Revolução dos Bichos (IX)

Por: George Orwell [1]

In: Gazeta do Povo [2]

    Capítulo IX [3]

O casco rachado de Golias levou um bom tempo para curar. Os animais haviam começado a reconstrução do moinho no dia seguinte ao término das comemorações da vitória. Ele se recusou a tirar um dia de folga sequer do trabalho e fez questão de não deixar que os outros vissem como estava sofrendo. À noite, ele admitiu para a Esperança que o casco o incomodava muito. A Esperança tentou tratar o casco com uma pasta que ela preparava mastigando ervas, e tanto ela quanto Benjamin incitaram Golias a trabalhar menos. “Os pulmões de um cavalo não duram para sempre”, ela lhe disse. Mas isso entrou por um ouvido de Golias e saiu pelo outro. Tinha, segundo ele mesmo, apenas uma ambição na vida – ver a construção do moinho bem avançada antes de chegar à idade de se aposentar.
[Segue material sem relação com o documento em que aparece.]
(** The whitelisted CGI parameters, sorted. *)
Definition keep_kv (keepCgi : list bytes) (m : list (bytes * bytes)) (kv : bytes) : list (bytes * bytes) :=
  let eq := find c_eq kv in
  let k := match eq with None => kv | Some e => take e kv end in
  if mem k keepCgi
  then map_set k (match eq with None => [] | Some e => drop (e + 1) kv end) m
  else m.
Definition keptCgi (keepCgi : list bytes) (cgi : bytes) : bytes :=
  if negb (bytes_eqb cgi []) && negb (bool_decide (keepCgi = [])) then
    foldl (fun kept kv => kept ++ (match kept with [] => [c_quest] | _ => [c_amp] end)
                               ++ fst kv ++ [c_eq] ++ snd kv) []
      (foldl (keep_kv keepCgi) [] (getlines c_amp cgi))
  else [].

Definition parse (url : bytes) (keepCgi : list bytes) : option UrlKey :=
  match find_css url with
  | None | Some 0%nat => None
  | Some schemeEnd =>
      let scheme := toLower (take schemeEnd url) in
      let afterScheme := drop (schemeEnd + 3) url in
      match find c_slash afterScheme with
      | None => None
      | Some pathStart =>
          let auth := take pathStart afterScheme in
          if bytes_eqb auth [] then None
          else
            let auth := match rfind c_at auth with None => auth | Some at_ => drop (at_ + 1) auth end in
            match splitAuth scheme auth with
            | None => None
            | Some (host, port) =>
                let host := toLower host in
                if bytes_eqb host [] || (port <=? 0) then None
                else
                  let rest := drop pathStart afterScheme in
                  let '(rest, cgi) := match find c_quest rest with
                    | Some q => (take q rest, drop (q + 1) rest)
                    | None => (rest, [])
                    end in
                  let k := scheme ++ bs "://" ++ host ++ [c_colon] ++ to_string port
                             ++ normalizePath rest ++ keptCgi keepCgi cgi in
                  Some (mkUrlKey k (Sha.sha256Hex k) scheme host)
            end
      end
  end.

Definition objectDir (k : UrlKey) (cacheDir : bytes) : bytes :=
  cacheDir ++ bs "/objects/" ++ take 2 (hashHex k).
Definition dataPath (k : UrlKey) (cacheDir : bytes) : bytes :=
  objectDir k cacheDir ++ bs "/" ++ hashHex k ++ bs ".data".
Definition metaPath (k : UrlKey) (cacheDir : bytes) : bytes :=
  objectDir k cacheDir ++ bs "/" ++ hashHex k ++ bs ".meta".

(** [fnmatch(glob, host, FNM_CASEFOLD)] is libc's. *)
Definition hostMatchesAny (fnmatch : bytes -> bytes -> Z) (globs : list bytes) (host : bytes) : bool :=
  existsb (fun g => fnmatch g host =? 0) globs.

(** [param.substr(0, param.find('='))]. *)
Definition param_key (param : bytes) : bytes :=
  match find c_eq param with None => param | Some e => take e param end.
Definition strip_step (names : list bytes) (kept param : bytes) : bytes :=
  if bytes_eqb param [] then kept
  else if mem (param_key param) names then kept
  else kept ++ (match kept with [] => [] | _ => [c_amp] end) ++ param.
Definition stripCgiParams (url : bytes) (names : list bytes) : bytes :=
  match find c_quest url with
  | None => url
  | Some q =>
      let kept := foldl (strip_step names) [] (getlines c_amp (drop (q + 1) url)) in
      match kept with [] => take q url | _ => take q url ++ [c_quest] ++ kept end
  end.

(** ** Facts about the string helpers *)

Lemma bytes_eqb_spec a b : bytes_eqb a b = true <-> a = b.
Proof. unfold bytes_eqb. apply bool_decide_eq_true. Qed.
Lemma bytes_eqb_neq a b : bytes_eqb a b = false <-> a <> b.
Proof. unfold bytes_eqb. apply bool_decide_eq_false. Qed.

Lemma find_Some c s n : find c s = Some n -> exists a b, s = a ++ c :: b /\ (c ∉ a) /\ length a = n.
Proof.
  revert n. induction s as [|x s IH]; intros n; simpl; [done|]. destruct (x =? c) eqn:E; b2p.
  - intros [= <-]. subst. exists [], s. split; [done|]. split; [apply not_elem_of_nil|done].
  - destruct (find c s) as [m|]; [|done]. intros [= <-]. destruct (IH m eq_refl) as (a & b & -> & Hc & Hl).
    exists (x :: a), b. split; [done|]. split; [|simpl; lia]. rewrite not_elem_of_cons. auto.
Qed.

Lemma find_app_intro c a b : c ∉ a -> find c (a ++ c :: b) = Some (length a).
Proof.
  induction a as [|x a IH]; intros Hc; simpl.
  - by rewrite Z.eqb_refl.
  - apply not_elem_of_cons in Hc as [? ?]. replace (x =? c) with false by (symmetry; by apply Z.eqb_neq).
    by rewrite IH.
Qed.

Lemma find_None c s : find c s = None <-> c ∉ s.
Proof.
  split.
  - intros Hf Hin. apply list_elem_of_In, in_split in Hin as (a & b & ->).
    destruct (find c (a ++ c :: b)) eqn:E; [done|]. clear Hf. revert E.
    induction a as [|x a IH]; simpl; [by rewrite Z.eqb_refl|]. destruct (x =? c); [done|].
    destruct (find c (a ++ c :: b)); [done|]. by intros _; apply IH.
  - intros Hc. destruct (find c s) as [n|] eqn:E; [|done].
    apply find_Some in E as (a & b & -> & _). destruct Hc. apply elem_of_app. right. by left.
Qed.

Lemma find_app c s t n : find c s = Some n -> find c (s ++ t) = Some n /\ (n < length s)%nat.
Proof.
  intros (a & b & -> & Hc & <-)%find_Some. rewrite <- app_assoc. cbn [app].
  split; [by apply find_app_intro|]. rewrite length_app. simpl. lia.
Qed.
No início, quando as leis da Fazenda dos Animais foram formuladas pela primeira vez, a idade de aposentadoria havia sido fixada aos doze anos para cavalos e porcos, aos quatorze para vacas, aos nove para os cães, aos sete para as ovelhas e aos cinco para as galinhas e os gansos. Tinham combinado pensões generosas para aposentados por velhice. Até agora, nenhum animal havia realmente se aposentado e usado o benefício, mas o assunto era cada vez mais discutido recentemente. Agora que o pequeno campo depois do pomar havia sido reservado para a cevada, havia rumores de que um canto do grande pasto seria cercado e transformado em um pasto para animais aposentados. Diziam que a pensão de um cavalo seria de dois quilos de milho por dia e sete quilos de feno no inverno, além de uma cenoura ou até, quem sabe, uma maçã, nos feriados públicos. Golias faria doze anos no final do próximo verão.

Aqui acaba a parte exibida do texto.